However, Mr. George has builded better than he knew. His mystery is an open secret; and it lies right where he has unwittingly placed it. He has been hunting his spectacles in every nook and corner all the while they were striding his own nose. The root of the evil—of all the ills that attend on poverty, is not in landownership, nor in the niggardliness of Nature, nor in any institution. It is in the nature of man—in the ignorance, selfishness, shiftlessness and unscrupulousness of man; that is to say, the ignorance that suffers one man to think he can pursue his own well-being regardless of the well-being of others; the selfishness that tempts him to seek his own well-being regardless of others; the unscrupulousness that permits him to seek it regardless of the rights of others; the ignorance, selfishness and unscrupulousness, that make the struggle for existence a battle for life between man and man, and the weaker the prey of the stronger. Until the rule of action, based upon this misconception of human relationships, be abolished—if not from the world, at least from the minds and methods of those charged with the duty and power of compelling obedience to the law of love and justice, rather than the law of strife and hate; there can be no hope of deliverance from the social evils that oppress and curse suffering humanity. To the regeneration of man, not to the confiscation of rent, or abolition of property in land, should Mr. George address his endeavor. If he think himself as competent to “re-cast” the human constitution as to re-cast the principal part of the science of Political Economy, the field is open to him and his duty clear.

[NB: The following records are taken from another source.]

(** A run of the script on the store [db] with batch limit [limit]: the store
    it leaves, its exit status and its output.  An uncaught exception ends the
    process with status 1 before [db.commit()], with nothing on its output. *)
Definition worker_script (emb : embedding) (db : database) (limit : nat)
    : database * Z * worker_stdout :=
  match loadWithError emb with
  | Some err => (db, 1%Z, ErrorPayload err)
  | None =>
      let dim := sentenceVectorDimension emb in
      let rows := select_unembedded db limit in
      match fold_left (embed_row emb dim) rows (Some (db, 0%Z)) with
      | Some (db', count) => (db', 0%Z, Counts count (Z.of_nat (length rows)))
      | None => (db, 1%Z, Unparseable)
      end
  end.

End Worker.

Import Worker.

(** ** The orchestrator: [main] of [embed-knowledge.py] *)

Module Orchestrator.

Definition BATCH_SIZE : nat := 2000.

(** What [subprocess.run(..., timeout=600)] does: it returns the completed
    process, or raises [subprocess.TimeoutExpired]. *)
Inductive run_result :=
| Completed (returncode : Z) (stdout : worker_stdout)
| TimeoutExpired.

(** The effects of the loop that the properties speak of, in order. *)
Inductive event :=
| Spawn
| Sleep (seconds : Z).

(** How [main] ends: by [return] before the loop, by the loop condition, by
    one of the four [break]s, or by an exception nobody catches. *)
Inductive ending :=
| NothingToDo
| Drained
| NoMoreWork
| TooManyFailures
| BadOutput
| WorkerError
| Uncaught.

(** The terminal states of the specification. *)
Inductive terminal := Stopped | Aborted.

Definition terminal_of (e : ending) : option terminal :=
  match e with
  | NothingToDo | Drained | NoMoreWork => Some Stopped
  | TooManyFailures | BadOutput | WorkerError => Some Aborted
  | Uncaught => None
  end.
Definition createApiError (error : Thrown) (endpoint : string)
    (method : HttpMethod) (service : string) : ApiError :=
  let response := Axios.error_response error in
  let cfg := axios_config <$> Axios.error_config error in
  new_ApiError
    (Js.or_default (response_data_message response) (Axios.error_message error))
    (status <$> response)
    (Js.or_else (response_data_code response) (Axios.error_code error))
    (Some {| ctx_endpoint := endpoint;
             ctx_method := method;
             ctx_service := service;
             ctx_url := cfg ≫= req_url;
             ctx_baseURL := cfg ≫= req_baseURL;
             ctx_headers := Js.nullish (req_headers <$> cfg) ∅;
             ctx_responseData := response ≫= data |}).

Definition handleRequestError (apiError : ApiError) : M unit :=
  call_onRequestError apiError.

(** [originalRequest._retryCount = (originalRequest._retryCount || 0) + 1] *)
Definition bump (c : RetryableAxiosRequestConfig) : RetryableAxiosRequestConfig :=
  {| axios_config := axios_config c;
     _retryCount := Some (Js.nullish (_retryCount c) 0 + 1) |}.

(** [error.response?.status === 401] *)
Definition is_401 (r : option AxiosResponse) : bool :=
  match r with Some r => (status r =? 401)%Z | None => false end.

(** [error.response?.status && error.response.status >= 500] *)
Definition is_5xx (r : option AxiosResponse) : bool :=
  match r with
  | Some r => negb (status r =? 0)%Z && (500 <=? status r)%Z
  | None => false
  end.

(** [error.response ?? { ...shell }] *)
Definition responseForInterceptor (error : Thrown) (fallback : AxiosResponse)
  : AxiosResponse :=
  Js.nullish (Axios.error_response error) fallback.

(** The [createApiError] call of the error interceptor: the endpoint is
    [originalRequest.url || ''], the method
    [originalRequest.method?.toUpperCase() || 'GET'], the service
    ['private']. *)
Definition normalize (error : Thrown) (originalRequest : RetryableAxiosRequestConfig)
  : ApiError :=
  createApiError error
    (Js.or_default (req_url (axios_config originalRequest)) "")
    (Js.nullish (req_method (axios_config originalRequest)) GET)
    "private".

Definition unauthorized : ApiError :=
  new_AuthenticationError "Unauthorized, user logged out.".
(** * Harbinger: the Docker-to-Slack monitor of [harbinger.py]

    A shallow embedding of class [DockerSlackMonitor]: compose-label
    extraction, log-tail formatting, payload construction, the delivery
    retry loop and the monitoring loop, followed by the properties that
    the design document states about them.

    Conventions of the embedding.
    - A Python [str] is a [string] holding its UTF-8 bytes.  The separators
      the code splits on (space, '.', '/', newline) are ASCII, so splitting
      and prefix tests agree with Python on every input; [upper], [strip]
      and the digit test of [strptime] are the ASCII ones.
    - A [Dict[str, Any]] of container attributes is a record: the entry
      under key 'Labels' (absent, [None], a [str] or a dict of labels) and a
      finite map for the string-valued entries.
    - Exceptions are values [Exn cls msg]; a computation returns
      [result A] together with the new state, which holds the trace of
      effects performed and the number of calls made to each collaborator.
    - The collaborators (Docker daemon, Slack endpoint, signals, clock) are
      a [World]: for the i-th call of each kind, what it answers. *)

From Stdlib Require Import ZArith Ascii String List Bool Lia DecimalString DecimalPos.
From stdpp Require Import base gmap strings list option.
(** [formatNumber]; [None] is [null]. *)
Definition formatNumber (cleaned : jsstring) : option jsstring :=
  if bool_decide (cleaned = []) || (length cleaned <? 7) then None
  else if startsWith cleaned (js "+") then Some cleaned
  else if startsWith cleaned (js "92") && (length cleaned =? 12) then
    Some (js "+" ++ cleaned)
  else if startsWith cleaned (js "0") && (length cleaned =? 11) then
    Some (js "+92" ++ substringFrom 1 cleaned)
  else if startsWith cleaned (js "3") && (length cleaned =? 10) then
    Some (js "+92" ++ cleaned)
  else if (length cleaned =? 10) && isValidNetworkCode (substringTo 3 cleaned) then
    Some (js "+92" ++ cleaned)
  else
    match (if 12 <? length cleaned then matchPattern cleaned else None) with
    | Some mobileDigits => Some (js "+92" ++ mobileDigits)
    | None =>
      if (7 <=? length cleaned) && (length cleaned <=? 15) then
        if startsWith cleaned (js "00") then Some (js "+" ++ substringFrom 2 cleaned)
        else if (10 <=? length cleaned) && negb (startsWith cleaned (js "0")) then
          Some (js "+" ++ cleaned)
        else Some (js "+" ++ cleaned)
      else None
    end.

(** [validatePakistaniNumber] *)
Definition validatePakistaniNumber (formattedNumber : jsstring) : pkValidation :=
  if bool_decide (formattedNumber = []) || negb (startsWith formattedNumber (js "+92"))
  then mkPk false (Some MustStart92) None
  else
    let remainingDigits := substringFrom 3 formattedNumber in
    if negb (length remainingDigits =? 10) then
      mkPk false (Some (BadLength (length remainingDigits))) None
    else if negb (testTenDigits remainingDigits) then
      mkPk false (Some OnlyDigits) None
    else if negb (startsWith remainingDigits (js "3")) then
      mkPk false (Some MustStart3) None
    else
      let networkCode := substringTo 3 remainingDigits in
      if negb (isValidNetworkCode networkCode) then
        mkPk false (Some (BadNetworkCode networkCode)) None
      else mkPk true None (tableLookup pakistaniNetworks networkCode).

(** [validateNumber].  No call in the [try] block throws on a string, so
    the [catch] branch is not reachable and has no counterpart here. *)
Definition validateNumber (number : jsstring) : validation :=
  let cleaned := cleanNumber number in
  match cleaned with
  | [] => mkValidation false number None (Some EmptyOrInvalid) None
  | _ =>
    let internationalValidation := validateInternationalNumber cleaned in
    if isValid internationalValidation then internationalValidation
    else
      match formatNumber cleaned with
      | None => mkValidation false number None (Some InvalidFormat) None
      | Some formatted =>
        let v := validatePakistaniNumber formatted in
        mkValidation (pkValid v) number
          (if pkValid v then Some formatted else None)
          (pkError v) (pkNetwork v)
      end
  end.

(** [validateNumbers], on an array. *)
Definition validateNumbers (numbers : list jsstring) : list validation :=
  map validateNumber numbers.

(** The object returned by [getNetworkInfo]; [name] is a table entry,
    [None] when there is none. *)
Record networkInfo := mkInfo {
  code : jsstring;
  name : option jsstring;
  fullNumber : jsstring
}.

(** [getNetworkInfo]; [None] is [null]. *)
Definition getNetworkInfo (formattedNumber : jsstring) : option networkInfo :=
  let validation := validatePakistaniNumber formattedNumber in
  if negb (pkValid validation) then None
  else
    let networkCode := take 3 (drop 3 formattedNumber) in
    Some (mkInfo networkCode (tableLookup pakistaniNetworks networkCode)
            formattedNumber).

(** [formatForWhatsApp]; the argument may be [null]. *)
Definition formatForWhatsApp (formattedNumber : option jsstring) : option jsstring :=
  match formattedNumber with
  | Some f =>
    if negb (bool_decide (f = [])) && startsWith f (js "+")
    then Some (substringFrom 1 f) else Some f
  | None => None
  end.

(** The number a key of the table denotes. *)
Definition keyValue (k : jsstring) : N :=
  fold_left (fun acc c => acc * 10 + (c - 48))%N k 0%N.

Fixpoint insertKey (k : jsstring) (ks : list jsstring) : list jsstring :=
  match ks with
  | [] => [k]
  | k' :: ks' =>
    if (keyValue k <=? keyValue k')%N then k :: ks else k' :: insertKey k ks'
  end.

(** [getSupportedNetworks]: [Object.keys(this.pakistaniNetworks)].  The
    keys of the table are all integer indices, which [Object.keys] lists in
    ascending numeric order. *)
Definition getSupportedNetworks : list jsstring :=
  foldr insertKey [] (map fst pakistaniNetworks).

(** [isPakistaniMobile] *)
Definition isPakistaniMobile (number : jsstring) : bool :=
  let cleaned := cleanNumber number in
  if startsWith cleaned (js "92") && (12 <=? length cleaned) then true
  else if startsWith cleaned (js "03") && (11 <=? length cleaned) then true
  else if startsWith cleaned (js "3") && (10 <=? length cleaned) then
    isValidNetworkCode (substringTo 3 cleaned)
  else false.

End NumberValidator.

Import NumberValidator.

(** * The service: result cache, pacing gate, batch engine, sessions *)

(** The result object built by [checkNumber] and [checkNumbers]. *)
Module CheckResult.

Inductive status := valid | invalid | error.

(** [hasWhatsApp] is [null], [undefined] (the reply held no entry) or a
    boolean. *)
Inductive flag := null | undefined | boolean (b : bool).

(** The [error] field: the validator's message, ['Check failed: ' + m],
    or the message [m] of an exception caught by [checkNumbers]. *)
Inductive message :=
| validator (e : verror)
| checkFailed (m : jsstring)
| thrown (m : jsstring).

(** [fromCache] is absent from the result built for a rejected number. *)
Record t := mk {
  originalNumber : jsstring;
  formattedNumber : option jsstring;
  status_ : status;
  hasWhatsApp : flag;
  error_ : option message;
  network : option jsstring;
  fromCache : option bool
}.
(** * Repository test modules ([resources/repo_test.py])

    A shallow embedding of the test-module classes of the repository
    checker: the process runner [repo_test.execute_command] and the
    [perform_test] method of every concrete module, followed by the
    properties the design document states about them.

    Python text is a sequence of Unicode code points, instance attributes
    live in a dictionary, methods run in a state-and-exception monad over
    the instance and the outside world (file system, console, run-context
    log, child processes). *)

From Stdlib Require Import ZArith NArith List String Ascii Lia DecimalString.
From stdpp Require Import gmap strings list.

Local Open Scope Z_scope.

(** ** Python text *)

(** A [str] is a list of code points. *)
Definition pystr := list N.

(** Source literals. *)
Definition lit (s : string) : pystr :=
  List.map N_of_ascii (list_ascii_of_string s).

Arguments lit : simpl never.

(** [sep.join(parts)]. *)
Fixpoint join (sep : pystr) (parts : list pystr) : pystr :=
  match parts with
  | [] => []
  | [p] => p
  | p :: rest => p ++ sep ++ join sep rest
  end.

(** The line feed, and the text made of it. *)
Definition LF : N := 10.
Definition nl : pystr := [LF].

(** [str(n)] for an [int]. *)
Definition str_of_int (n : Z) : pystr :=
  lit (NilEmpty.string_of_int (Z.to_int n)).

(** The line boundaries of [str.splitlines]: LF, CR, VT, FF, FS, GS, RS,
    NEL, LINE SEPARATOR and PARAGRAPH SEPARATOR. *)
Definition is_linebreak (c : N) : bool :=
  existsb (N.eqb c) [10; 11; 12; 13; 28; 29; 30; 133; 8232; 8233]%N.
Lemma uniform_image_uniform_grid_witness :
  exists grid,
    Reducer.image_to_dominant_color (pil := Nearest.pil) (Some Examples.magenta) 3 =
      Ok (Some grid) /\
    Z.of_nat (List.length grid) = 3 /\
    forall row, In row grid ->
      Z.of_nat (List.length row) = 3 /\
      forall cell, In cell row -> cell = Reducer.normalized (255, 0, 128).
Proof.
  apply (uniform_image_uniform_grid Nearest.pil Examples.magenta
           (Examples.resized_of Examples.magenta 3) 3 (255, 0, 128)).
  - reflexivity.
  - intros img width height img'. apply nearest_keeps_uniform.
  - apply uniformb_spec. vm_compute. reflexivity.
  - vm_compute. reflexivity.
  - apply has_shapeb_spec. vm_compute. reflexivity.
Defined.

Lemma resized_cells_partition_witness :
  let a := Examples.resized_of Examples.two_by_two 2 in
  Reducer.floordiv (Reducer.shape0 a) 2 = Ok 16 /\
  Reducer.floordiv (Reducer.shape1 a) 2 = Ok 16 /\
  2 * 16 = Reducer.shape0 a /\
  2 * 16 = Reducer.shape1 a /\
  Reducer.image_to_dominant_color (pil := Nearest.pil) (Some Examples.two_by_two) 2 =
    Ok (Some (Reducer.color_rows a 2 16 16)) /\
  (forall i j, In i (range 2) -> In j (range 2) ->
     List.length (Reducer.reshape
       (Reducer.cell_of a (i * 16) ((i + 1) * 16) (j * 16) ((j + 1) * 16))) = 256%nat) /\
  (forall r c, 0 <= r < Reducer.shape0 a -> 0 <= c < Reducer.shape1 a ->
     exists i j p,
       In i (range 2) /\ In j (range 2) /\
       Reducer.pixel_at a r c = Some p /\
       Reducer.pixel_at
         (Reducer.cell_of a (i * 16) ((i + 1) * 16) (j * 16) ((j + 1) * 16))
         (r - i * 16) (c - j * 16) = Some p /\
       forall i' j', In i' (range 2) -> In j' (range 2) ->
         i' * 16 <= r < (i' + 1) * 16 -> j' * 16 <= c < (j' + 1) * 16 ->
         i' = i /\ j' = j) /\
  (forall i j, In i (range 2) -> In j (range 2) ->
     exists row pixels,
       nth_error (Reducer.color_rows a 2 16 16) (Z.to_nat i) = Some row /\
       nth_error row (Z.to_nat j) =
         Some [Finite (Reducer.round3
                 (inject_Z (Reducer.sum (List.map Reducer.red pixels)) / 256 / 255));
               Finite (Reducer.round3
                 (inject_Z (Reducer.sum (List.map Reducer.green pixels)) / 256 / 255));
               Finite (Reducer.round3
                 (inject_Z (Reducer.sum (List.map Reducer.blue pixels)) / 256 / 255))] /\
       List.length pixels = 256%nat /\
       forall r c, i * 16 <= r < (i + 1) * 16 -> j * 16 <= c < (j + 1) * 16 ->
         nth_error pixels (Z.to_nat ((r - i * 16) * 16 + (c - j * 16))) =
         Reducer.pixel_at a r c).
Proof.
  apply (resized_cells_partition Nearest.pil Examples.two_by_two
           (Examples.resized_of Examples.two_by_two 2) 2).
  - reflexivity.
  - vm_compute. reflexivity.
  - apply has_shapeb_spec. vm_compute. reflexivity.
Defined.
Lemma X18_witness :
  let E := Demo.env Demo.github Demo.always_answers IgnoreUndeclared in
  let w1 := snd (fetch_pr_data E (initial_state Demo.reference) empty_world) in
  exists reference resp d links self href resp2,
    extract_reference (initial_state Demo.reference) empty_world
      = (Returns reference, empty_world)
    /\ http_get E (length (net_log empty_world)) (nc_url (metadata_call E reference))
         (request_headers E) = Returns resp
    /\ resp_json resp = Returns (PDict d)
    /\ PStr "Adds a label parser" = match PyDict.get "body" d with
                                    | Some body => body
                                    | None => PStr EmptyString
                                    end
    /\ match PyDict.get "_links" d with Some l => l | None => PDict [] end = PDict links
    /\ match PyDict.get "self" links with Some l => l | None => PDict [] end = PDict self
    /\ PyDict.get "href" self = Some (PStr href)
    /\ http_get E (S (length (net_log empty_world))) (PStr (href +:+ "/files"))
         (request_headers E) = Returns resp2
    /\ resp_json resp2 = Returns (PList Demo.listing)
    /\ new_calls empty_world w1
       = [metadata_call E reference;
          {| nc_url := PStr (href +:+ "/files"); nc_headers := request_headers E |}].
Proof.
  intros E w1.
  apply (X18_listing_url_from_metadata E (initial_state Demo.reference) empty_world w1
           (PStr "Adds a label parser") (PList Demo.listing)).
  vm_compute. reflexivity.
Defined.
(** * aclients.aio_redis_client: sessions and generic accessors over a Redis store

    A shallow embedding of [src/aclients/aio_redis_client.py].

    - [pyval] is the universe of Python values the module inspects at run
      time ([isinstance(val, str)], truthiness, [MutableMapping]).
    - [Json] models [ujson.dumps] on that universe, and [ujson.loads] as
      far as it is decided there: a text is decoded to a value of the
      universe, or refused, or left undecided (a float, a character beyond
      255, an input only a lenient decoder takes).
    - [cmd] is the interface of [self.redis_db]; a client method is a
      [prog]: a tree of store calls whose continuations receive either the
      reply or the [RedisError] raised by the call.
    - [Env] is whatever answers the calls; [redis_env] is a sequential model
      of a Redis server behind the client library. *)

From Stdlib Require Import ZArith List String Ascii Decimal DecimalZ Lia.
From stdpp Require Import base option list gmap strings.

Local Open Scope string_scope.
Local Open Scope list_scope.
Local Open Scope Z_scope.

#[local] Set Warnings "-register-all".

(** ** Python values *)

(** The JSON-shaped part of Python's values: [None], [bool], [int], [str],
    [list], and [dict] with [str] keys in insertion order.  Characters of a
    [str] are the code points below 256.  Floats are left out. *)
Inductive pyval : Type :=
| PNone
| PBool (b : bool)
| PInt (z : Z)
| PStr (s : string)
| PList (l : list pyval)
| PDict (d : list (string * pyval)).

(** [isinstance(v, str)] *)
Definition is_str (v : pyval) : bool :=
  match v with PStr _ => true | _ => false end.

(** [isinstance(v, MutableMapping)] *)
Definition is_mapping (v : pyval) : bool :=
  match v with PDict _ => true | _ => false end.

(** [bool(v)] *)
Definition truthy (v : pyval) : bool :=
  match v with
  | PNone => false
  | PBool b => b
  | PInt z => negb (z =? 0)
  | PStr s => negb (String.eqb s "")
  | PList l => match l with [] => false | _ => true end
  | PDict d => match d with [] => false | _ => true end
  end.

(** [d[k]] on an insertion-ordered dict. *)
Fixpoint dict_get {V : Type} (k : string) (d : list (string * V)) : option V :=
  match d with
  | [] => None
  | (k', v) :: d' => if String.eqb k k' then Some v else dict_get k d'
  end.

(** [d[k] = v]: overwrite in place, or append a new key. *)
Fixpoint dict_set {V : Type} (k : string) (v : V) (d : list (string * V))
  : list (string * V) :=
  match d with
  | [] => [(k, v)]
  | (k', v') :: d' =>
      if String.eqb k k' then (k', v) :: d' else (k', v') :: dict_set k v d'
  end.

(** [del d[k]] *)
Fixpoint dict_del {V : Type} (k : string) (d : list (string * V))
  : list (string * V) :=
  match d with
  | [] => []
  | (k', v') :: d' =>
      if String.eqb k k' then d' else (k', v') :: dict_del k d'
  end.

(** [dict(items)] *)
Definition dict_of_items {V : Type} (items : list (string * V))
  : list (string * V) :=
  fold_left (fun d kv => dict_set (fst kv) (snd kv) d) items [].

(** A term of [pyval] is a Python value when the keys of each [dict] in it
    are pairwise distinct. *)
Fixpoint py_wf (v : pyval) : Prop :=
  match v with
  | PList l => (fix all (l : list pyval) : Prop :=
                  match l with [] => True | x :: l' => py_wf x /\ all l' end) l
  | PDict d => NoDup (map fst d) /\
               (fix all (d : list (string * pyval)) : Prop :=
                  match d with [] => True | kv :: d' => py_wf (snd kv) /\ all d' end) d
  | _ => True
  end.

(** ** ujson *)

(** The encoder and the decoder on [pyval].  Integers are Python's, of any
    size, and values nest to any depth: the bounds a build of the library
    puts on either are not modelled. *)

Module Json.

Local Open Scope char_scope.
Local Open Scope list_scope.

Definition digit_char (c : ascii) : option (uint -> uint) :=
  match c with
  | "0" => Some D0 | "1" => Some D1 | "2" => Some D2 | "3" => Some D3
  | "4" => Some D4 | "5" => Some D5 | "6" => Some D6 | "7" => Some D7
  | "8" => Some D8 | "9" => Some D9
  | _ => None
  end.

Fixpoint emit_uint (u : uint) : list ascii :=
  match u with
  | Nil => []
  | D0 u => "0" :: emit_uint u | D1 u => "1" :: emit_uint u
  | D2 u => "2" :: emit_uint u | D3 u => "3" :: emit_uint u
  | D4 u => "4" :: emit_uint u | D5 u => "5" :: emit_uint u
  | D6 u => "6" :: emit_uint u | D7 u => "7" :: emit_uint u
  | D8 u => "8" :: emit_uint u | D9 u => "9" :: emit_uint u
  end.

Definition emit_int (z : Z) : list ascii :=
  match Z.to_int z with
  | Pos u => emit_uint u
  | Neg u => "-" :: emit_uint u
  end.

(** The longest prefix of decimal digits. *)
Fixpoint read_digits (s : list ascii) : uint * list ascii :=
  match s with
  | [] => (Nil, [])
  | c :: r =>
      match digit_char c with
      | Some d => let '(u, r') := read_digits r in (d u, r')
      | None => (Nil, s)
      end
  end.
(** What a handler does to the facade: it is played to its end, its calls
    are logged with their answers, those that are passed on reach the Boss
    in order, [input_code] hands back what the Boss returns at that point,
    and [derive_key] is answered throughout as it would have been before
    the handler started. *)
Lemma run_effect imp h w b :
  _boss (self w) = Some b ->
  exists new,
    seen (snd (run imp h w)) = seen w ++ new /\
    played h new (fst (run imp h w)) /\
    self (snd (run imp h w)) =
      upd_boss (Some (told (omap forwarded_call (map fst new)) b)) (self w) /\
    (forall pre c r post,
       new = pre ++ (c, r) :: post ->
       r = match c with
           | A_derive_key purpose n => fst (derive_key imp purpose n w)
           | A_input_code =>
               Ok (Boss_input_code imp (told (omap forwarded_call (map fst pre)) b))
           | _ => Ok PyNone
           end).
Proof.
  revert w b. induction h as [| e | c k IH]; intros w b Hb.
  - exists []. simpl. rewrite app_nil_r. split_and!; try done; [constructor| |].
    + destruct (self w). simpl in *. by rewrite Hb.
    + intros [|] ? ? ? [=].
  - exists []. simpl. rewrite app_nil_r. split_and!; try done; [constructor| |].
    + destruct (self w). simpl in *. by rewrite Hb.
    + intros [|] ? ? ? [=].
  - simpl. rewrite (perform_cases imp c w b) by done.
    set (r := match c with
              | A_derive_key purpose n => fst (derive_key imp purpose n w)
              | A_input_code => Ok (Boss_input_code imp b)
              | _ => Ok PyNone
              end).
    set (w1 := mkWorld (upd_boss (Some (told (omap forwarded_call [c]) b)) (self w)) (seen w)).
    destruct (IH r (saw c r w1) (told (omap forwarded_call [c]) b) eq_refl)
      as (new & Hseen & Hplayed & Hself & Hall).
    exists ((c, r) :: new). split_and!.
    + rewrite Hseen. simpl. by rewrite <- app_assoc.
    + by constructor.
    + rewrite Hself. simpl. by destruct (forwarded_call c).
    + intros [|[c0 r0] pre] c' r' post Hnew; simpl in Hnew.
      * injection Hnew as <- <- _. done.
      * injection Hnew as <- <- Hnew. rewrite (Hall pre c' r' post Hnew).
        destruct c'; try done.
        -- change (map fst ((c, r) :: pre)) with (c :: map fst pre).
           by rewrite (told_forwarded_cons c (map fst pre) b).
        -- by apply derive_key_by_key.
Qed.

Let us see in what way Mr. George has builded better than he knew.

On pages 475 to 486 inclusive, Mr. George paints a frightful picture of the corruption of American democracy—and a still more frightful one of its vicious tendencies. If a tithe of what he writes be true, and we fear there is little reason to doubt it, it makes his scheme for abolishing poverty one of the wildest folly and madness.

“In a corrupt democracy the tendency is always to give power to the worst. Honesty and patriotism are weighted and unscrupulousness commands success. The best gravitate to the bottom, the worst float to the top, and the vile will only be ousted by the viler.”

“A corrupt democratic government must finally corrupt the people, and when a people become corrupt there is no resurrection. The life is gone; only the carcass remains; and it is left but for the ploughshares of fate to bury it out of sight.”

“A corrupt democratic government must finally corrupt the people.”

If Mr. George had applied to this last sentence a little of that finer faculty of discrimination on which he plumed himself when he “went for” the “confusions” and “ambiguities” of the “great thinkers” he might have seen that a “democratic government” is a government of the people by the people for the benefit of the officeholders; and that again he has put the cart before the horse in making the government “finally” corrupt the people, since a corrupt democratic government is impossible till the people make it so. A demagogue would not like to say that out loud, but Mr. George comes pretty near to locating the rottenness at the core when he says

— “that it is harder to arouse the people to the necessity of reforms and more difficult to carry them out.”

And still nearer in these words:

“There is no mistaking it—the very foundations of Society are being sapped before our eyes.” (P. 481.)

And finally thus hits the nail on the head:

“It is not from top to bottom that societies die; [rot;] it is from bottom to top.” (P. 487.)

On page 482 he informs us that any one who has money enough and wants to kill another, can go into any great business center and “gratify his desire and then surrender himself to justice [he means, to the sheriff] with the chances as a hundred to one that he will” get off with a paltry matter of fine and imprisonment

“And so if a man steal enough to get off with a fortune, he will be greeted by his acquaintance as a viking might have been greeted after a successful cruise. Even though he robbed those who trusted him; even though he robbed the widow and the fatherless, he had only to get enough, and he may safely flaunt his wealth in the eyes of day.” (P. 482.)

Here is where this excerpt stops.